** What needs to be done **
In the records that follow, find the line with "let before := timestamptz before in"; from there, retype every line exactly through the line with "(λ _ r, ((D.Status", which also belongs to the answer.
*** Opening of Data section ***
(** [UPDATE deliveries SET status = 'dead' WHERE expires_at <= $1 AND status
    <> 'acked'] and the [DELETE] that follows; a comparison with a null
    column does not hold. *)
Definition expireDeliveries (now : time) (d : db) : result (db * ()) :=
  let now := timestamptz now in
  Ok (d <| deliveries := (updateWhere
        (λ _ r, (D.ExpiresAt (fields r) <=? now) && (D.Status (fields r) != "acked"))
        (λ r, mkDelivery ((fields r) <| D.Status := "dead" |>) (sent_at r) (acked_at r)) (deliveries d)).1 |>, ()).

Definition deleteOldDeliveries (before : time) (d : db) : result (db * ()) :=
  let before := timestamptz before in
  Ok (d <| deliveries := (deleteWhere
        (λ _ r, ((D.Status (fields r) == "acked") && match acked_at r with Some t => t <? before | None => false end) ||
                ((D.Status (fields r) == "dead") && (D.CreatedAt (fields r) <? before))) (deliveries d)).1 |>, ()).

(** [power(2, GREATEST(attempt_count, 0))::int]. *)
Definition powerOfTwo (n : Z) : result Z :=
  let n := Z.max n 0 in
  if n <? 31 then integer (2 ^ n) else Err (ErrMsg "integer out of range").

(** [make_interval(secs => LEAST(64, ...))]. *)
Definition retryInterval (attempts : Z) : result duration :=
  let? seconds := powerOfTwo attempts in Ok (Z.min 64 seconds * Second).

(** [UPDATE ... WHERE key = $1] whose expressions may fail. *)
Definition updateKey {V} (key : string) (f : V → result V) (m : gmap string V) : result (gmap string V * Z) :=
  match m !! key with
  | None => Ok (m, 0)
  | Some r => let? r' := f r in Ok (<[key := r']> m, 1)
  end.

Definition onDeliveries (f : gmap string deliveryRow → result (gmap string deliveryRow * Z)) (d : db)
    : result (db * Z) :=
  match f (deliveries d) with Ok (m, n) => Ok (d <| deliveries := m |>, n) | Err err => Err err end.
Definition onInbox (f : gmap string inboxRow → result (gmap string inboxRow * Z)) (d : db) : result (db * Z) :=
  match f (inbox d) with Ok (m, n) => Ok (d <| inbox := m |>, n) | Err err => Err err end.

Definition sentRow (sentAt : time) (r : deliveryRow) : result deliveryRow :=
  let sentAt := timestamptz sentAt in
  let? attempts := integer (D.AttemptCount (fields r) + 1) in
  let? delay := retryInterval (D.AttemptCount (fields r)) in
  Ok (mkDelivery ((fields r) <| D.Status := "sent" |> <| D.AttemptCount := attempts |> <| D.LastError := "" |>
                    <| D.AvailableAt := sentAt + delay |>) (Some sentAt) (acked_at r)).

Definition failedRow (message : string) (failedAt : time) (r : deliveryRow) : result deliveryRow :=
  let failedAt := timestamptz failedAt in
  let? attempts := integer (D.AttemptCount (fields r) + 1) in
  let over := (8 <=? attempts) || (D.ExpiresAt (fields r) <=? failedAt) in
  let? available :=
    if over then Ok (D.AvailableAt (fields r))
    else let? delay := retryInterval (D.AttemptCount (fields r)) in Ok (failedAt + delay) in
  Ok (mkDelivery ((fields r) <| D.AttemptCount := attempts |> <| D.LastError := message |>
                    <| D.Status := if over then "dead" else "pending" |> <| D.AvailableAt := available |>)
        (sent_at r) (acked_at r)).

Definition ackedRow (ackedAt : time) (r : deliveryRow) : deliveryRow :=
  mkDelivery ((fields r) <| D.Status := "acked" |> <| D.LastError := "" |>) (sent_at r) (Some (timestamptz ackedAt)).

(** [WITH target AS (...) UPDATE ...]: the subquery yields one row or null. *)
Definition ackThroughRows (installationID eventID : string) (ackedAt : time)
    (m : gmap string deliveryRow) : result (gmap string deliveryRow * Z) :=
  match List.filter (samePair installationID eventID) (map_to_list m).*2 with
  | [] => Ok (m, 0)
  | [target] =>
      Ok (updateWhere (λ _ r, (D.InstallationID (fields r) == installationID) &&
                              (D.CreatedAt (fields r) <=? D.CreatedAt (fields target))) (ackedRow ackedAt) m)
  | _ => Err (ErrMsg "more than one row returned by a subquery used as an expression")
  end.

(** ** Operations on deliveries *)

Context (L : Link db).
Abbreviation conn := (session db).

Definition cleanupDeliveriesTx (now : time) : M (tx db) () :=
  let! _ := database "expire deliveries" (onTx L [] (expireDeliveries now)) in
  database "delete old deliveries" (onTx L [] (deleteOldDeliveries (Add now (-7 * 24 * Hour)))).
*** Close of Data section ***
** Response to this exercise **
  let before := timestamptz before in
  Ok (d <| deliveries := (deleteWhere
        (λ _ r, ((D.Status (fields r) == "acked") && match acked_at r with Some t => t <? before | None => false end) ||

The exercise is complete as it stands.